Bottle number 1, down the hatch....
So the actual infusion of chemo is complete for this cycle, now we just sit back and wait....wait for nausea (i'm on anti-nausea meds - so far, so good), wait for hair thinning (I thought this was already happening, not fun, not in theory supposed to lose it though... thankful for little things), wait for blood counts to go down and for the chemo to do it's dirty work of battling those ugly "vile" (as my sister aptly called them in a post) cancer cells.
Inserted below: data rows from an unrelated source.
(** * DD1750 core: a shallow embedding of [dd1750_core.py]

    The development follows the Python module top to bottom: text
    primitives, field extractors, the column mapper, the format detector,
    the two per-format item extractors, the extraction orchestrator and the
    layout and pagination engine; the metadata extractor, the conversion
    entry point and, from the web application [app.py], the file check and
    the item conversions of its routes follow.

    Modelling conventions.
    - A Python [str] is a [list ascii]; literals are written [py "..."].
      The character classes used by [str.strip], [str.split], [str.upper]
      and by the regular expressions ([\d], [\s], [\b]) are the ones Python
      gives to code points below 128, and the model is the code on text of
      such code points ([ascii_text]). From 128 on Python has more: the
      no-break space and the next-line control are white space, accented
      letters are word characters, [str.upper] maps them to capitals and
      the sharp s to two letters. The model leaves these characters alone,
      so a statement that depends on a class is made for ASCII text.
    - [int] of a run of more than 4300 digits raises [ValueError]
      ([MAX_STR_DIGITS]); the model gives the conversion its value, and a
      statement about what the code returns is made for runs within the
      limit ([plain_cell] for the cells of a table).
    - An optional table cell ([None] or a string) is an [option str].
    - A Python [int] is a [Z]; a list length or index is a [nat].
    - The PDF reading and writing libraries are outside the module: a
      document is the value their calls return, or the message of the
      exception they raise. *)

From Stdlib Require Import ZArith Lia Ascii String DecimalString.
From stdpp Require Import base option list.

Local Open Scope bool_scope.

(** ** Python strings *)

Module PyStr.

(** A Python string: a list of characters. *)
Abbreviation str := (list ascii).

Definition py (s : string) : str := list_ascii_of_string s.

Definition code (c : ascii) : N := N_of_ascii c.

Definition in_range (lo hi : N) (c : ascii) : bool :=
  (lo <=? code c)%N && (code c <=? hi)%N.

(** [\d] *)
Definition is_digit (c : ascii) : bool := in_range 48 57 c.

(** [\w] on ASCII text: letters, digits and the underscore. *)
Definition is_word (c : ascii) : bool :=
  is_digit c || in_range 65 90 c || in_range 97 122 c || (code c =? 95)%N.

(** [str.isspace] and [\s] on ASCII text: TAB, LF, VT, FF, CR, FS, GS, RS,
    US, SPACE. *)
Definition is_space (c : ascii) : bool :=
  in_range 9 13 c || in_range 28 32 c.

(** [c.upper()] for an ASCII character. *)
Definition upper_char (c : ascii) : ascii :=
  if in_range 97 122 c then ascii_of_N (code c - 32) else c.

(** [s.upper()] *)
Definition upper (s : str) : str := map upper_char s.

Fixpoint drop_while (p : ascii -> bool) (s : str) : str :=
  match s with
  | [] => []
  | c :: t => if p c then drop_while p t else s
  end.

Fixpoint take_while (p : ascii -> bool) (s : str) : str :=
  match s with
  | [] => []
  | c :: t => if p c then c :: take_while p t else []
  end.

Definition lstrip (s : str) : str := drop_while is_space s.
Definition rstrip (s : str) : str := rev (drop_while is_space (rev s)).

(** [s.strip()] *)
Definition strip (s : str) : str := rstrip (lstrip s).

Definition nl : ascii := "010"%char.

(** [s.split(d)] for a one-character separator: never the empty list. *)
Fixpoint split_on (d : ascii) (s : str) : list str :=
  match s with
  | [] => [[]]
  | c :: t =>
      if Ascii.eqb c d then [] :: split_on d t
      else match split_on d t with
           | [] => [[c]]
           | l :: ls => (c :: l) :: ls
           end
  end.

(** The token in progress at the head of [s], and the tokens after it. *)
Fixpoint tokens (s : str) : str * list str :=
  match s with
  | [] => ([], [])
  | c :: t =>
      let '(w, ws) := tokens t in
      if is_space c then ([], match w with [] => ws | _ => w :: ws end)
      else (c :: w, ws)
  end.

(** [s.split()]: the maximal runs of characters that are not white space. *)
Definition split_ws (s : str) : list str :=
  let '(w, ws) := tokens s in
  match w with [] => ws | _ => w :: ws end.

Fixpoint str_eqb (a b : str) : bool :=
  match a, b with
  | [], [] => true
  | x :: a', y :: b' => Ascii.eqb x y && str_eqb a' b'
  | _, _ => false
  end.

(** [s.startswith(p)] *)
Fixpoint starts_with (p s : str) : bool :=
  match p, s with
  | [], _ => true
  | x :: p', y :: s' => Ascii.eqb x y && starts_with p' s'
  | _ :: _, [] => false
  end.

(** [p in s] *)
Fixpoint str_in (p s : str) : bool :=
  starts_with p s ||
  match s with
  | [] => false
  | _ :: t => str_in p t
  end.
(** * Role-based access control: ancestor closure, batching, permission queries

    A shallow embedding of [awx/main/models/rbac.py].  The relational store is
    modelled by its tables: the role table is a list of rows (in the order the
    store returns them), each many-to-many field is its join table, a finite
    set of pairs, and the permission table is a list of rows.  The
    thread-local storage and an execution log are carried next to the store. *)

From stdpp Require Import base gmap sets list fin_sets relations strings.
From Stdlib Require Import ZArith.

Open Scope Z_scope.
Set Warnings "-clear-no-such-hyp".

Module Rbac.

(** ** Data model *)

(** A row of [main_rbac_roles]; [content_type]/[object_id] are nullable. *)
Record Role := mkRole {
  role_id : Z;
  role_content_type : option Z;
  role_object_id : option Z
}.

(** A row of [main_rbac_permissions]; the eight flags are non-null integers. *)
Record RolePermission := mkPerm {
  perm_role : Z;
  perm_content_type : Z;
  perm_object_id : Z;
  auto_generated : bool;
  p_create : Z;
  p_read : Z;
  p_write : Z;
  p_delete : Z;
  p_update : Z;
  p_execute : Z;
  p_scm_update : Z;
  p_use : Z
}.

(** The store.  [parents] holds [(r, p)] when [p] is in [r.parents];
    [ancestors] holds [(r, a)] when [a] is in [r.ancestors];
    [members] holds [(r, u)] when user [u] is in [r.members]. *)
Record DB := mkDB {
  roles : list Role;
  parents : gset (Z * Z);
  ancestors : gset (Z * Z);
  members : gset (Z * Z);
  permissions : list RolePermission
}.

(** [tls]: both attributes may be missing. *)
Record TLS := mkTLS {
  batch_role_rebuilding : option bool;
  roles_needing_rebuilding : option (gset Z)
}.

(** What a call of [rebuild_role_ancestor_list] did, for the log. *)
Inductive event :=
  | Deferred (r : Z)   (* batch mode: the id was queued *)
  | Recomputed (r : Z) (* the ancestor set was recomputed and compared *)
  | Stored (r : Z).    (* the ancestor rows of [r] were rewritten *)

Global Instance event_eq_dec : EqDecision event :=
  ltac:(solve_decision).

Record State := mkState {
  tls : TLS;
  db : DB;
  log : list event
}.

Inductive exn :=
  | RecursionDepth   (* the call stack (fuel) is exhausted *)
  | AttributeError   (* [getattr] without default on a missing attribute *)
  | BodyError.       (* an exception raised by the body of a [with] block *)

Inductive result (A : Type) :=
  | Ok (a : A)
  | Raise (e : exn).
Arguments Ok {A} a.
Arguments Raise {A} e.

Definition bind {A B} (m : result A) (k : A → result B) : result B :=
  match m with
  | Ok a => k a
  | Raise e => Raise e
  end.

(** [for x in l: f(x)] with the state threaded through. *)
Fixpoint for_each {S} (f : Z → S → result S) (l : list Z) (s : S) : result S :=
  match l with
  | [] => Ok s
  | x :: l' => bind (f x s) (for_each f l')
  end.

(** ** Relational helpers *)

(** The right-hand sides related to [x] in a join table. *)
Definition related (T : gset (Z * Z)) (x : Z) : gset Z :=
  set_map snd (filter (λ e : Z * Z, e.1 = x) T).

Definition role_ids (d : DB) : list Z := role_id <$> roles d.

(** [self.children.all()]: the roles that list [r] among their parents. *)
Definition children (d : DB) (r : Z) : list Z :=
  filter (λ c, (c, r) ∈ parents d) (role_ids d).

(** [self.ancestors.all().values_list('id', flat=True)] as a set. *)
Definition stored_ancestors (d : DB) (r : Z) : gset Z := related (ancestors d) r.

(** [values_list('parents__ancestors__id')] joined over the parents of [r],
    with [r] added and [None] dropped. *)
Definition actual_ancestors (d : DB) (r : Z) : gset Z :=
  set_bind (related (ancestors d)) (related (parents d) r) ∪ {[ r ]}.

Definition set_ancestors (d : DB) (A : gset (Z * Z)) : DB :=
  mkDB (roles d) (parents d) A (members d) (permissions d).

Definition set_parents (d : DB) (P : gset (Z * Z)) : DB :=
  mkDB (roles d) P (ancestors d) (members d) (permissions d).

(** The two loops [self.ancestors.add(id)] and [self.ancestors.remove(id)]. *)
Definition update_ancestors (d : DB) (r : Z) (actual stored : gset Z) : DB :=
  set_ancestors d
    ((ancestors d ∪ set_map (pair r) (actual ∖ stored))
       ∖ set_map (pair r) (stored ∖ actual)).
We pray earnestly that the chemo will have some effect on the residual disease in the liver and a few remaining lymph nodes.  After the cancer surgery, the initial bowel resection, it is now necessary to send the chemo in, kind of like the army to eradicate or shrink the enemy and get it under control - a little like house to house fighting in war.  Except chemo likes to attack fast growing cells anywhere.. hence the hair thinning, mouth sores (potentially), low blood counts and potential for diarrhea and nausea.  Apparently with subsequent cycles, the propensity for side effects worsens so that's something to look forward to to be sure.  One of the main things that I found yesterday was a severe loss of energy - I'm not sure if that was a big post-steroid (used for anti-nausea med) crash which can happen or a combination with being pregnant.  Hard to figure out what is what lately.  So that meant a lot of unscheduled naps and down-times yesterday.  Hopefully I am able to build up that energy again over the next week and a half... It seems like such a short time between cycles but I suppose they want to get a cumulative effect on the cancer cells - not to leave them too long and allow them to find other foot holds.  Get those suckers out of there.  Gotta keep up the fight as I'm encouraged regularly, for myself, for my dear family and for the future.
A little bit of sunshine in the midst of a very drowsy day - a special package from Holland - we were so curious as to what it was - and it took two of us to break into the package - brought back memories of my Grandma who used to use tape like it was going out of style!  See below for our surprise...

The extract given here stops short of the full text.